There exists a polynomial time verifier $\mathcal A$ and a constant $c > 0$ such that for all instances $x$ of $\Pi$,

  • $\Pi(x) = \text{Yes} \implies$ these exists a certificate $y$ with $ \vert y \vert \le \vert x \vert ^c$ such that $\mathcal A(x, y) = \text{Yes}$
  • $\Pi(x) = \text{No} \implies$ for all certificates $y$, $\mathcal A(x, y) = \text{No}$.

Suppose we want to show that a particular problem is a NP, e.g. 3SAT but where we want to decide if there is a satisfying assignment where at least half of the variables are set to true.
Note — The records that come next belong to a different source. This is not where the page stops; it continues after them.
(** C9: when [file:get] with [asBinaryProperty] succeeds for item [i], the
    run ends there, however many items are left: the loop and the run return
    the item array as it stands, only item [i]'s call is on the trace, and
    the other places of the array are untouched. *)
Theorem binary_return_ends_run (this : IExecuteFunctions) (i n : nat) (s : state)
    (owner repository filePath response name path : json) (content : string)
    (l : loc) (old : INodeExecutionData) (e : IBinaryKeyData) (prepared : IBinaryData) :
  getNodeParameter this "owner" i None = Ok owner ->
  getNodeParameter this "repository" i None = Ok repository ->
  getNodeParameter this "filePath" i None = Ok filePath ->
  getNodeParameter this "asBinaryProperty" i None = Ok (JBool true) ->
  getNodeParameter this "binaryPropertyName" i None = Ok name ->
  let c := file_get_call s owner repository filePath in
  respond this (trace s) c = Ok response ->
  Js.isArray response = false ->
  items s !! i = Some l ->
  itemObjs (objects s) !! l = Some old ->
  attachments (objects s) old e ->
  List.NoDup (List.map fst e) ->
  Js.get "content" response = Ok (JStr content) ->
  Js.get "path" response = Ok path ->
  prepareBinaryData this (Base64.decode content) path = Ok prepared ->
  let s' := attached s i old e (Js.to_string name) prepared c in
  loop this (JStr "file") (JStr "get") (S n) i s
  = (Ok (Some (PrepareOutputData (items s'))), s')
  /\ rest this (JStr "file") (JStr "get") (S n) i s
     = (Ok (PrepareOutputData (items s')), s')
  /\ trace s' = trace s ++ [c]
  /\ (forall k, k <> i -> items s' !! k = items s !! k).
Proof.
  intros Ho Hr Hf Hflag Hname c Hresp Harr Hl Hold Hatt Hnd Hc Hp Hprep s'.
  subst c.
  assert (Hpass : process_item this (JStr "file") (JStr "get") i s
                  = (Ok (Return (PrepareOutputData (items s'))), s')).
  { rewrite (file_get_pass this i s owner repository filePath Ho Hr Hf Hflag).
    rewrite Hresp.
    now rewrite (file_attached this i s owner repository filePath
                   response name path content l old e prepared). }
  assert (Hloop : loop this (JStr "file") (JStr "get") (S n) i s
                  = (Ok (Some (PrepareOutputData (items s'))), s')).
  { simpl. unfold bind, iteration. now rewrite Hpass. }
  repeat split.
  - exact Hloop.
  - unfold rest, bind. now rewrite Hloop.
  - intros k Hk. simpl. apply list_lookup_insert_ne. congruence.
Qed.

(** ** The error policy *)







Lemma bind_inv {A B : Type} (m : M A) (f : A -> M B) (s s' : state) (out : outcome B) :
  bind m f s = (out, s') ->
  (exists e, m s = (Throw e, s') /\ out = Throw e)
  \/ exists a s1, m s = (Ok a, s1) /\ f a s1 = (out, s').
Proof.
  unfold bind. destruct (m s) as [[a|e] s1]; intros H.
  - right. eauto.
  - left. inversion H; subst. eauto.
Qed.



Section ContinueOnFail.

Variable this : IExecuteFunctions.
Variables resource operation : json.







Hypothesis continue : continueOnFail this = true.




End ContinueOnFail.



(** C3: for each paginated operation, with [returnAll] false and a limit
    between 1 and 100 the pass makes exactly one call, a single request
    whose query has [per_page] equal to the limit, and the elements of that
    one page are what is added to the output; with [returnAll] true the one
    call goes to the helper that walks all pages. *)
Theorem one_page_when_limited (this : IExecuteFunctions) (resource operation : string)
    (i : nat) (s : state) (n : Z) (owner repository pullRequestNumber : json)
    (filters : IDataObject) :
  In (resource, operation) paginated ->
  page_parameters this i resource owner repository pullRequestNumber filters ->
  (1 <= n <= 100)%Z ->
  let pass := process_item this (JStr resource) (JStr operation) i s in
  let call_for (all : bool) :=
    page_call resource all (JNum n) owner repository pullRequestNumber filters in
  (getNodeParameter this "returnAll" 0 None = Ok (JBool false) ->
   getNodeParameter this "limit" 0 None = Ok (JNum n) ->
   via (call_for false) = SingleRequest
   /\ Js.get "per_page" (qs (sent (call_for false))) = Ok (JNum n)
   /\ trace (snd pass) = trace s ++ [call_for false]
   /\ forall page,
        respond this (trace s) (call_for false) = Ok (JArr page) ->
        fst pass = Ok Next /\ returnData (snd pass) = returnData s ++ page)
  /\ (getNodeParameter this "returnAll" 0 None = Ok (JBool true) ->
      via (call_for true) = AllItems
      /\ trace (snd pass) = trace s ++ [call_for true]).
Proof.
  intros Hin Hpar Hn pass call_for. subst pass call_for. split.
  - intros Hall Hlimit.
    rewrite (paginated_pass this resource operation i s false (JNum n)
               owner repository pullRequestNumber filters Hin Hpar Hall (fun _ => Hlimit)).
    repeat split.
    + unfold page_call, page_query. simpl. now rewrite lookup_assign_same.
    + destruct (respond this _ _) as [v|]; [destruct (array_like this v)|]; reflexivity.
    + rewrite H. reflexivity.
    + rewrite H. reflexivity.
  - intros Hall.
    rewrite (paginated_pass this resource operation i s true (JNum n)
               owner repository pullRequestNumber filters Hin Hpar Hall
               ltac:(discriminate)).
    split; [reflexivity|].
    destruct (respond this _ _) as [v|]; [destruct (array_like this v)|]; reflexivity.
Qed.

(** C10: [returnAll] and [limit] are read at item 0 only: changing them at
    any later item changes nothing of the run, and the call made for item
    [i] has the mode and the limit of item 0 with the owner, the repository
    and the pull request number of item [i]. *)
Theorem pagination_read_at_first_item (this : IExecuteFunctions)
    (g : string -> nat -> option json -> outcome json) :
  (forall name i fallback,
      i = 0 \/ (name <> "returnAll" /\ name <> "limit") ->
      g name i fallback = getNodeParameter this name i fallback) ->
  execute (with_parameters g this) = execute this
  /\ forall (resource operation : string) (i : nat) (s : state) (all : bool)
            (limit owner repository pullRequestNumber : json) (filters : IDataObject),
      In (resource, operation) paginated ->
      page_parameters this i resource owner repository pullRequestNumber filters ->
      getNodeParameter this "returnAll" 0 None = Ok (JBool all) ->
      (all = false -> getNodeParameter this "limit" 0 None = Ok limit) ->
      trace (snd (process_item (with_parameters g this) (JStr resource)
                    (JStr operation) i s))
      = trace s ++ [page_call resource all limit owner repository
                      pullRequestNumber filters].
Proof.
  intros Hagree. split.
  - now apply execute_agree.
  - intros resource operation i s all limit owner repository pr filters
      Hin Hpar Hall Hlimit.
    rewrite process_item_agree by exact Hagree.
    rewrite (paginated_pass this resource operation i s all limit
               owner repository pr filters Hin Hpar Hall Hlimit).
    destruct (respond this _ _) as [v|]; [destruct (array_like this v)|]; reflexivity.
Qed.

(** C8, as stated, fails: an owner with a slash reaches the endpoint
    unescaped, so the router does not follow the table whose segments are
    percent-encoded. *)
Theorem reserved_characters_not_escaped : ~ router_follows escaped_table.
Proof.
  intros H.
  destruct (H RouteSample.this 0 "repository" "get" "GET"
              (fun o r _ => ("/repos/" ++ Escaping.segment (Js.to_string o) ++ "/"
                               ++ Escaping.segment (Js.to_string r))%string)
              (JStr "octo/cat") (JStr "hello")
              (initial RouteSample.this) (initial RouteSample.this)
              (mkRequest "GET" "/repos/octo/cat/hello" (JObj []) (JObj [])))
    as [_ Hend].
  - unfold escaped_table, routing_table. simpl. tauto.
  - vm_compute. reflexivity.
  - vm_compute in Hend. discriminate Hend.
Qed.

(** ** The stages of a pass *)

Lemma process_item_inv (this : IExecuteFunctions) (resource operation : json)
    (i : nat) (s s' : state) (out : outcome completion) :
  process_item this resource operation i s = (out, s') ->
  (exists e, out = Throw e /\ s' = s
             /\ (getNodeParameter this "owner" i None = Throw e
                 \/ getNodeParameter this "repository" i None = Throw e))
  \/ exists owner repository ro s1,
       (if String.eqb (fullOperation resource operation) "user:invite"
        then owner = JStr ""
        else getNodeParameter this "owner" i None = Ok owner)
       /\ (if String.eqb (fullOperation resource operation) "user:getRepositories"
              || String.eqb (fullOperation resource operation) "user:invite"
           then repository = JStr ""
           else getNodeParameter this "repository" i None = Ok repository)
       /\ route this resource operation owner repository i reset s = (ro, s1)
       /\ pass_end this (fullOperation resource operation) i s1 ro out s'.
Proof.
  unfold process_item. intros H.
  apply bind_inv in H as [(e & H & ->)|(owner & s0 & H1 & H)].
  { left. exists e. split; [reflexivity|].
    unfold param, lift, ret in H. destruct (negb _); inversion H; auto. }
  assert (O : s0 = s
              /\ (if String.eqb (fullOperation resource operation) "user:invite"
                  then owner = JStr ""
                  else getNodeParameter this "owner" i None = Ok owner)).
  { unfold param, lift, ret in H1.
    destruct (String.eqb _ "user:invite"); simpl in H1; inversion H1; auto. }
  destruct O as [-> O]. clear H1.
  apply bind_inv in H as [(e & H & ->)|(repository & s0 & H1 & H)].
  { left. exists e. split; [reflexivity|].
    unfold param, lift, ret in H. destruct (_ && _); inversion H; auto. }
  assert (P : s0 = s
              /\ (if String.eqb (fullOperation resource operation)
                       "user:getRepositories"
                     || String.eqb (fullOperation resource operation) "user:invite"
                  then repository = JStr ""
                  else getNodeParameter this "repository" i None = Ok repository)).
  { unfold param, lift, ret in H1.
    destruct (String.eqb _ "user:getRepositories");
      destruct (String.eqb _ "user:invite"); simpl in H1; inversion H1;
      subst; simpl; auto. }
  destruct P as [-> P]. clear H1. right. exists owner, repository.
  apply bind_inv in H as [(e & H & ->)|(r & s1 & H1 & H)].
  { exists (Throw e), s'. repeat split; auto. constructor. }
  exists (Ok r), s1. split; [exact O|]. split; [exact P|]. split; [exact H1|].
  clear H1 O P.
  apply bind_inv in H as [(e & H & ->)|(all & s2 & H2 & H)]; [discriminate H|].
  inversion H2; subst; clear H2.
  apply bind_inv in H as [(e & H & ->)|(v & s3 & H3 & H)].
  { assert (E : respond this (trace s2) (main_call s2 r) = Throw e /\ s' = requested s2 r).
    { unfold requested, main_call.
      unfold githubApiRequestAllItems, githubApiRequest, issue in H.
      destruct (Js.is_true (returnAll s2)); inversion H; cbv iota; split; reflexivity. }
    destruct E as [E ->]. now constructor. }
  assert (E : respond this (trace s2) (main_call s2 r) = Ok v /\ s3 = requested s2 r).
  { unfold requested, main_call.
    unfold githubApiRequestAllItems, githubApiRequest, issue in H3.
    destruct (Js.is_true (returnAll s2)); inversion H3; cbv iota; split; reflexivity. }
  destruct E as [E ->]. clear H3.
  apply bind_inv in H as [(e & H & ->)|(early & s4 & H4 & H)].
  - destruct (String.eqb_spec (fullOperation resource operation) "file:get")
      as [F|F]; [|discriminate H].
    apply bind_inv in H as [(e' & H & E')|(flag & s5 & H5 & H)].
    + inversion E'; subst e'. unfold param, lift in H.
      inversion H as [[Hp Hs]]. eapply flag_unreadable; eauto.
    + unfold param, lift in H5. inversion H5 as [[Hp Hs]]. subst s5.
      destruct (Js.is_true flag) eqn:T; [|discriminate H].
      apply bind_inv in H as [(e' & H & E')|(o & s6 & H6 & H)]; [|discriminate H].
      inversion E'; subst e'.
      exact (made_binary this _ i s2 r v flag (Throw e) s' E F Hp T H).
  - destruct early as [o|].
    + inversion H; subst; clear H.
      destruct (String.eqb_spec (fullOperation resource operation) "file:get")
        as [F|F]; [|discriminate H4].
      apply bind_inv in H4 as [(e' & H & E')|(flag & s5 & H5 & H)]; [discriminate E'|].
      unfold param, lift in H5. inversion H5 as [[Hp Hs]]. subst s5.
      destruct (Js.is_true flag) eqn:T; [|discriminate H].
      apply bind_inv in H as [(e' & H & E')|(o' & s6 & H6 & H)]; [discriminate E'|].
      inversion H; subst.
      exact (made_binary this _ i s2 r v flag (Ok o) s' E F Hp T H6).
    + assert (G : s4 = requested s2 r
                  /\ (fullOperation resource operation = "file:get" ->
                      exists flag,
                        getNodeParameter this "asBinaryProperty" i None = Ok flag
                        /\ Js.is_true flag = false)).
      { destruct (String.eqb_spec (fullOperation resource operation) "file:get")
          as [F|F].
        - apply bind_inv in H4 as [(e' & H4 & E')|(flag & s5 & H5 & H4)];
            [discriminate E'|].
          unfold param, lift in H5. inversion H5 as [[Hp Hs]]. subst s5.
          destruct (Js.is_true flag) eqn:T.
          + apply bind_inv in H4 as [(e' & H4 & E')|(o' & s6 & H6 & H4)];
              [discriminate E'|discriminate H4].
          + inversion H4. split; [reflexivity|]. intros _. eauto.
        - inversion H4. split; [reflexivity|]. intros F'. contradiction. }
      destruct G as [-> G].
      apply bind_inv in H as [(e & H & ->)|(u & s5 & H5 & H)].
      * exact (accumulated this _ i s2 r v (Throw e) s' E G H).
      * inversion H; subst.
        exact (accumulated this _ i s2 r v (Ok u) s' E G H5).
Qed.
Rather than doing a reduction, what can we instead do?


Use the polynomial time verifier characterisation: given a candidate assignment, we can efficiently check whether it is satisfiable, and we can efficiently check if at least half of the variables are set to true.

NP-complete decision problems

What is the $\mathbf{Clique}$ NP-complete decision problem?


  • Input: Graph $G = (V, E)$, integer $k$
  • Output: Does there exist a clique of size $\ge k$, where a clique is a set $S \subseteq V$ of mutually adjacent vertices?

What is the $\mathbf{IndependentSet}$ NP-complete decision problem?


  • Input: Graph $G = (V, E)$, integer $k$
  • Output: Does there exist an independent set of size $\ge k$, where a independent set is a set $S \subseteq V$ of mutually non-adjacent vertices?

What is the $\mathbf{VertexCover}$ NP-complete decision problem?


  • Input: Graph $G = (V, E)$, integer $k$
  • Output: Is there a vertex cover of size $\le k$, where a vertex cover is a set $S \subseteq V$ such that every edge $e \in E$ is incident to some vertex in $S$.

What is the $\mathbf{DominatingSet}$ NP-complete decision problem?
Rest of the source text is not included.